4 Practical Experiments

This section is reserved to practical experiments, which demonstrate functionality of presented solution. In all experiments were used 5 samples on the start of algorithm. 25 samples were used during position estimation. The higher samples count, means higher computational demands. All experiments were performed on hardware with following hardware specifications:

  1. 1.

    CPU: Intel i7

  2. 2.

    Ram: 4 GB

  3. 3.

    Camera: Logitech c930

4.1 Simulation

This experiment is deals with verifying of visual odometry and localization functionality. There were not used real data.

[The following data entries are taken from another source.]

(** The values a [Message] field can hold: [None] (the constructor's
    default), a [str] (what the GUI stores: an f-string, or the text read
    from a file opened in text mode) or a [bytes]. *)
Inductive PyObj : Type :=
  | PyNone
  | PyStr (s : pystr)
  | PyBytes (b : bytes).

(** The exceptions the modelled code can raise. *)
Inductive Exn : Type :=
  | ValueError
  | IndexError
  | TypeError
  | AttributeError
  | UnicodeDecodeError
  | NotImplementedError.

Inductive Outcome (A : Type) : Type :=
  | Returns (a : A)
  | Raises (e : Exn).
Arguments Returns {A} a.
Arguments Raises {A} e.

Definition raised {A} (o : Outcome A) : Prop :=
  match o with Raises _ => True | Returns _ => False end.

(** ** Computations over a mutable world

    A raise keeps every mutation made before it, as in Python. *)
Module Comp.

Definition M (S A : Type) : Type := S -> Outcome A * S.

Definition ret {S A} (a : A) : M S A := fun s => (Returns a, s).

Definition raise {S A} (e : Exn) : M S A := fun s => (Raises e, s).

Definition bind {S A B} (c : M S A) (k : A -> M S B) : M S B :=
  fun s =>
    match c s with
    | (Returns a, s') => k a s'
    | (Raises e, s') => (Raises e, s')
    end.

Definition gets {S A} (f : S -> A) : M S A := fun s => (Returns (f s), s).

Definition modify {S} (f : S -> S) : M S unit := fun s => (Returns tt, f s).

(** A pure evaluation that may raise. *)
Definition eval {S A} (o : Outcome A) : M S A := fun s => (o, s).

(** A computation on the second component of a pair of states. *)
Definition on_snd {P S A} (c : M S A) : M (P * S) A :=
  fun ps => let '(o, s') := c (snd ps) in (o, (fst ps, s')).

(** [[f(x) for x in l]]: left to right, the first raise ends it. *)
Fixpoint for_each {S A B} (f : A -> M S B) (l : list A) : M S (list B) :=
  match l with
  | [] => ret []
  | x :: l' => bind (f x) (fun y => bind (for_each f l') (fun ys => ret (y :: ys)))
  end.

End Comp.
Import Comp.

Declare Scope comp_scope.
Delimit Scope comp_scope with comp.
Notation "x <- c ;; k" := (bind c (fun x => k))
  (at level 100, c at next level, right associativity) : comp_scope.
Notation "c ;;; k" := (bind c (fun _ => k))
  (at level 100, right associativity) : comp_scope.
Local Open Scope comp_scope.

(** ** Python sequences *)

(** [len(o)]. *)
Definition py_len (o : PyObj) : Outcome nat :=
  match o with
  | PyNone => Raises TypeError
  | PyStr s => Returns (length s)
  | PyBytes b => Returns (length b)
  end.

(** The position [l[i]] denotes in a list of [n] items: a negative index
    counts from the end, anything else is out of range. *)
Definition position (n : nat) (i : Z) : option nat :=
  if bool_decide (0 <= i < Z.of_nat n) then Some (Z.to_nat i)
  else if bool_decide (- Z.of_nat n <= i < 0) then Some (Z.to_nat (Z.of_nat n + i))
  else None.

The experiment visualization is on Fig. 3. Left side positioned blue circle represents starting position of mobile robot. Green circles are mobile robot estimated positions. Right side positioned blue circle is mobile robot current position. Red dots represent samples, which were not considered to next steps localization algorithm. On the other hand green dots represent re-sampled samples. There is evident, that visual odometry works well. Position estimation works well to. Let’s move to experiment with real data.

Fig. 3.
figure 3

Simulation of localization.

4.2 Localization with Real Data in Online Mode

This experiment was performed on real mobile robot in online mode. Localization ran in real time mode. The mobile robot [9] does not contain own odometry system. Visual odometry was used only in this case. The experiment visualization is on Fig. 4. The legend is the same as previous case, except current mobile robot position. The measurement step was 0.6 m. There is evident localization works well. Position calculating time takes 0.5 s. This fact applies only for 25 samples, which were used in this case. Mapping frame rate is approximately 15 frames per second.

Fig. 4.
figure 4

Real time localization.

5 Conclusions

This paper presented mobile robot two parts of mapping and localization system for mobile robots, which operate inside of buildings. The main advantage of this solution is no need to modify the environment, where robot operates. The visual odometry and localization system were designed and tested. Presented solution was verified by couple of practical experiments. The localization is based on probabilistic approach, which seems appropriate for this purpose. The system is still in development phase. Many problems have to be resolved. Source code is completely written in C++ language with the support of OpenCV libraries.

The future works will be intensive due to system is not able to resolve closure loop [8] problem and problem of kidnapped robot yet. We are preparing mobile robot, which contains odometry system based on encoders. Micro PC will be main control unit for robots low level systems. The image data together with odometrical data will be streamed to server, which will be equipped by strong computing power to reach real time localization.